(** ** Detaching a table: the entry is overwritten, then the table below is destroyed *)

Lemma detach l (s : mstate A) h ts (i : nat) es e' p ts0 : level_ok (S (S l)) ->
  trep (S (S l)) (tabs s) h ts -> ts !! i = Some (TNode p ts0) -> tabs s !! h = Some es -> pages_ok s ->
  exists s', destroy hpa_to_hva (upd_entry s h es i e') p = Ok s' /\ pages_ok s' /\
    tabs s' !! h = Some (<[i := e']> es) /\
    evolves (tabs s) (tabs s') ({[h]} ∪ fp (S (S l)) (TNode p ts0)) {[h]}.
Proof.
  intros Hlv Hrep Ht Hh Hpg. destruct (trep_lookup _ _ _ _ _ _ _ i _ Hrep Ht) as (es' & e & Hh' & Hlen & He & Hr).
  assert (es' = es) as -> by congruence. apply rep_node in Hr as (_ & _ & _ & Hrp).
  assert (Hn : h ∉ tfp (S l) p ts0).
  { destruct Hrep as (_ & _ & _ & _ & _ & Hn). intros Hk. apply Hn, elem_of_fps. eauto. }
  assert (Hrp1 : trep (S l) (tabs (upd_entry s h es i e')) p ts0).
  { apply (trep_frame _ _ _ _ (tabs s)); [done|]. intros k Hk. cbn [upd_entry tabs].
    rewrite lookup_insert_ne; [done|]. by intros <-. }
  unfold level_ok in Hlv.
  destruct (destroy_spec (S l) 4 _ p ts0 ltac:(lia) ltac:(lia) Hrp1 (upd_pages_ok _ _ _ _ _ _ Hpg Hh))
    as (s' & E & Hev & Hpg').
  exists s'. split; [done|]. split; [done|].
  assert (Hh1 : tabs (upd_entry s h es i e') !! h = Some (<[i := e']> es)) by apply lookup_insert_eq.
  assert (Hd : h ∈ dom (tabs (upd_entry s h es i e'))) by (apply elem_of_dom; eauto).
  split; [by destruct (evolves_same _ _ _ _ h Hev Hd Hn) as [-> _]|].
  change (fp (S (S l)) (TNode p ts0)) with (tfp (S l) p ts0).
  eapply evolves_trans; [apply evolves_upd, elem_of_union_l, elem_of_singleton_2; done|].
  destruct (evolves_frame1 _ _ _ _ h Hev Hd Hn) as [Hev' _]. rewrite union_empty_r_L in Hev'. exact Hev'.
Qed.

(** ** Leaves as tables of leaves *)

Definition leaves (a attrs : Z) (l : nat) : list tree :=
  (fun k => TLeaf (a + k * esz l) attrs) <$> seqZ 0 512.

Lemma leaves_lookup a attrs l (j : nat) t : leaves a attrs l !! j = Some t <->
  (j < 512)%nat /\ t = TLeaf (a + Z.of_nat j * esz l) attrs.
Proof.
  unfold leaves. rewrite list_lookup_fmap. split.
  - destruct (seqZ 0 512 !! j) as [k|] eqn:E; [|done]. apply lookup_seqZ in E as [-> ?]. intros [= <-].
    split; [lia|done].
  - intros [Hj ->]. assert (seqZ 0 512 !! j = Some (Z.of_nat j)) as ->; [|done]. apply lookup_seqZ. lia.
Qed.

(** Dividing an offset into an entry by the size of the entries below. *)
Lemma below_index l x : level_ok (S (S l)) -> 0 <= x < esz (S (S l)) ->
  (Z.to_nat (x / esz (S l)) < 512)%nat /\ Z.of_nat (Z.to_nat (x / esz (S l))) = x / esz (S l) /\
  x = x / esz (S l) * esz (S l) + x mod esz (S l) /\ 0 <= x mod esz (S l) < esz (S l).
Proof.
  intros Hl Hx. rewrite esz_S in Hx by done. pose proof (esz_pos (S l)).
  assert (0 <= x / esz (S l)) by (apply Z.div_pos; lia).
  assert (x / esz (S l) < 512) by (apply Z.div_lt_upper_bound; lia).
  pose proof (Z.div_mod x (esz (S l)) ltac:(lia)). pose proof (Z.mod_pos_bound x (esz (S l)) ltac:(lia)).
  split_and!; lia.
Qed.

Lemma node_of_leaves l p ts a attrs x : level_ok (S (S l)) -> 0 <= x < esz (S (S l)) ->
  (forall (j : nat) t, ts !! j = Some t -> t = TLeaf (a + Z.of_nat j * esz (S l)) attrs) -> length ts = 512%nat ->
  den (S (S l)) (TNode p ts) x = Mapped (a + x) attrs.
Proof.
  intros Hl Hx Hts Hlen. destruct (below_index l x Hl Hx) as (Hi & Hi' & Ex & _). cbn [den].
  destruct (lookup_lt_is_Some_2 ts (Z.to_nat (x / esz (S l))) ltac:(lia)) as [t Ht]. rewrite Ht.
  rewrite (Hts _ _ Ht), Hi'. cbn [den]. f_equal. lia.
Qed.

Lemma node_of_invalid l p ts r x : level_ok (S (S l)) -> 0 <= x < esz (S (S l)) ->
  (forall (j : nat) t, ts !! j = Some t -> t = TInv r) -> length ts = 512%nat ->
  den (S (S l)) (TNode p ts) x = Unmapped r.
Proof.
  intros Hl Hx Hts Hlen. destruct (below_index l x Hl Hx) as (Hi & _). cbn [den].
  destruct (lookup_lt_is_Some_2 ts (Z.to_nat (x / esz (S l))) ltac:(lia)) as [t Ht]. rewrite Ht.
  by rewrite (Hts _ _ Ht).
Qed.

Lemma leaf_below l a (j : Z) : level_ok (S (S l)) -> 0 <= j < 512 -> leaf_ok K (S (S l)) a -> a + esz (S (S l)) <= 2 ^ 40 ->
  leaf_ok K (S l) (a + j * esz (S l)) /\ a + j * esz (S l) + esz (S l) <= 2 ^ 40 /\ 0 <= a + j * esz (S l) < 2 ^ 40.
Proof.
  intros Hl Hj [[Ha Hm] HK] Hb. rewrite esz_S in Hb by done. pose proof (esz_pos (S l)).
  destruct (esz_page (S l)) as (k & _ & Ek).
  assert (0 <= a + j * esz (S l) < 2 ^ 40) as Hr by nia. split_and!; [|nia|lia|lia].
  split; [split; [done|]|].
  - rewrite Ek. replace (a + j * (k * 4096)) with (a + j * k * 4096) by lia. rewrite Z.mod_add by lia. done.
  - destruct K; try done. left. destruct HK as [|[[= ->] _]]; [lia|done].
Qed.

Lemma leaf_table l t p a attrs : level_ok (S (S l)) -> leaf_ok K (S (S l)) a -> a + esz (S (S l)) <= 2 ^ 40 -> attr_ok K attrs ->
  t !! p = Some (expanded a attrs (S l) K) ->
  trep (S l) t p (leaves a attrs (S l)) /\ fps (S l) (leaves a attrs (S l)) = ∅.
Proof.
  intros Hl Ha Hb Hat Hp. eapply flat_table; [done|by unfold expanded; rewrite length_fmap, length_seqZ| |].
  - apply Forall2_same_length_lookup_2; [unfold expanded, leaves; by rewrite !length_fmap, !length_seqZ|].
    intros i e u He Hu. apply leaves_lookup in Hu as [Hi ->]. unfold expanded in He. rewrite list_lookup_fmap in He.
    destruct (seqZ 0 MAM_NUM_OF_ENTRIES_IN_TABLE !! i) as [k|] eqn:Ek; [|done].
    apply lookup_seqZ in Ek as [-> _]. cbn [fmap option_fmap option_map] in He. rewrite Z.add_0_l in He.
    destruct (leaf_below l a (Z.of_nat i) Hl ltac:(lia) Ha Hb) as (Hlf & Hb' & Hr).
    rewrite u64_small in He by lia. simplify_eq. by apply leaf_rep.
  - intros u Hu. apply list_elem_of_lookup in Hu as [i Hi]. apply leaves_lookup in Hi as [_ ->]. apply fp_leaf.
Qed.

(** ** Expansion of a leaf *)

Context (mam : MAM).
Hypothesis Hinner : inner_ok K mam.

Lemma expand_spec l (s : mstate A) h ts (i : nat) a attrs : level_ok (S (S l)) ->
  trep (S (S l)) (tabs s) h ts -> ts !! i = Some (TLeaf a attrs) -> pages_ok s ->
  exists res p s', mam_expand_leaf_entry hva_to_hpa mam s h (Z.of_nat i) (S (S l)) K = Ok (res, p, s') /\ pages_ok s' /\
    (res = false /\ tabs s' = tabs s \/
     res = true /\ trep (S (S l)) (tabs s') h (<[i := TNode p (leaves a attrs (S l))]> ts) /\
     evolves (tabs s) (tabs s') (tfp (S (S l)) h ts) (tfp (S (S l)) h (<[i := TNode p (leaves a attrs (S l))]> ts))).
Proof.
  intros Hl Hrep Ht Hpg. destruct (trep_lookup _ _ _ _ _ _ _ i _ Hrep Ht) as (es & e & Hh & Hlen & He & Hr).
  pose proof (rep_leafness _ _ _ _ Hr) as (_ & _ & Ea & Eat). destruct Hr as (_ & _ & Hlf & Hb & Hat).
  unfold mam_expand_leaf_entry. rewrite (rd_entry_ok s h es i e) by done. rewrite bind_Ok.
  rewrite Ea, Eat. clear Ea Eat.
  destruct (create_spec s MAM_UNKNOWN_MAPPING (get_mam_entry_type e) Hpg) as (p & s1 & E & Hpg1 & Hp).
  rewrite E, bind_Ok. destruct Hp as [[-> Ht1]|(Hp0 & Hok & Hpd & es1 & Hlen1 & Ht1)].
  - exists false, 0, s1. split; [done|]. split; [done|]. by left.
  - destruct (Z.eqb_spec p 0); [done|]. cbn [mam_get_lower_level_ops pred Nat.eqb].
    set (s2 := mk_mstate (<[p := expanded a attrs (S l) K]> (tabs s1)) (pages s1)).
    assert (Ht2 : tabs s2 = <[p := expanded a attrs (S l) K]> (tabs s)) by (cbn [s2 tabs]; by rewrite Ht1, insert_insert_eq).
    assert (h <> p) as Hne by (intros ->; apply Hpd, elem_of_dom; eauto).
    assert (Hh2 : tabs s2 !! h = Some es) by (rewrite Ht2, lookup_insert_ne; done).
    rewrite (wr_entry_ok s2 h es i) by (done || (rewrite Hlen; apply lookup_lt_Some in He; lia)). rewrite bind_Ok.
    eexists true, p, _. split; [done|].
    assert (Hpg2 : pages_ok s2).
    { destruct Hpg1 as (X & Ho & Hd). exists X. split; [done|]. rewrite Ht2. rewrite Ht1 in Hd.
      rewrite dom_insert_L in *. done. }
    split; [by eapply upd_pages_ok|]. right. split; [done|].
    destruct (leaf_table l (tabs s2) p a attrs Hl Hlf Hb Hat) as [Hrp Hfp]; [rewrite Ht2; apply lookup_insert_eq|].
    destruct (law_inner (K := K) mam p (S (S l)) Hok Hinner) as [Hv Ho].
    eapply (node_step l s s2); eauto using fp_leaf.
Qed.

....

Only the lines from the first line of the records through the one containing "unfold leaves. rewrite" should be reproduced, exactly, with both of them included.

[Answer to the problem]
(** ** Detaching a table: the entry is overwritten, then the table below is destroyed *)

Lemma detach l (s : mstate A) h ts (i : nat) es e' p ts0 : level_ok (S (S l)) ->
  trep (S (S l)) (tabs s) h ts -> ts !! i = Some (TNode p ts0) -> tabs s !! h = Some es -> pages_ok s ->
  exists s', destroy hpa_to_hva (upd_entry s h es i e') p = Ok s' /\ pages_ok s' /\
    tabs s' !! h = Some (<[i := e']> es) /\
    evolves (tabs s) (tabs s') ({[h]} ∪ fp (S (S l)) (TNode p ts0)) {[h]}.
Proof.
  intros Hlv Hrep Ht Hh Hpg. destruct (trep_lookup _ _ _ _ _ _ _ i _ Hrep Ht) as (es' & e & Hh' & Hlen & He & Hr).
  assert (es' = es) as -> by congruence. apply rep_node in Hr as (_ & _ & _ & Hrp).
  assert (Hn : h ∉ tfp (S l) p ts0).
  { destruct Hrep as (_ & _ & _ & _ & _ & Hn). intros Hk. apply Hn, elem_of_fps. eauto. }
  assert (Hrp1 : trep (S l) (tabs (upd_entry s h es i e')) p ts0).
  { apply (trep_frame _ _ _ _ (tabs s)); [done|]. intros k Hk. cbn [upd_entry tabs].
    rewrite lookup_insert_ne; [done|]. by intros <-. }
  unfold level_ok in Hlv.
  destruct (destroy_spec (S l) 4 _ p ts0 ltac:(lia) ltac:(lia) Hrp1 (upd_pages_ok _ _ _ _ _ _ Hpg Hh))
    as (s' & E & Hev & Hpg').
  exists s'. split; [done|]. split; [done|].
  assert (Hh1 : tabs (upd_entry s h es i e') !! h = Some (<[i := e']> es)) by apply lookup_insert_eq.
  assert (Hd : h ∈ dom (tabs (upd_entry s h es i e'))) by (apply elem_of_dom; eauto).
  split; [by destruct (evolves_same _ _ _ _ h Hev Hd Hn) as [-> _]|].
  change (fp (S (S l)) (TNode p ts0)) with (tfp (S l) p ts0).
  eapply evolves_trans; [apply evolves_upd, elem_of_union_l, elem_of_singleton_2; done|].
  destruct (evolves_frame1 _ _ _ _ h Hev Hd Hn) as [Hev' _]. rewrite union_empty_r_L in Hev'. exact Hev'.
Qed.

(** ** Leaves as tables of leaves *)

Definition leaves (a attrs : Z) (l : nat) : list tree :=
  (fun k => TLeaf (a + k * esz l) attrs) <$> seqZ 0 512.

Lemma leaves_lookup a attrs l (j : nat) t : leaves a attrs l !! j = Some t <->
  (j < 512)%nat /\ t = TLeaf (a + Z.of_nat j * esz l) attrs.
Proof.
  unfold leaves. rewrite list_lookup_fmap. split.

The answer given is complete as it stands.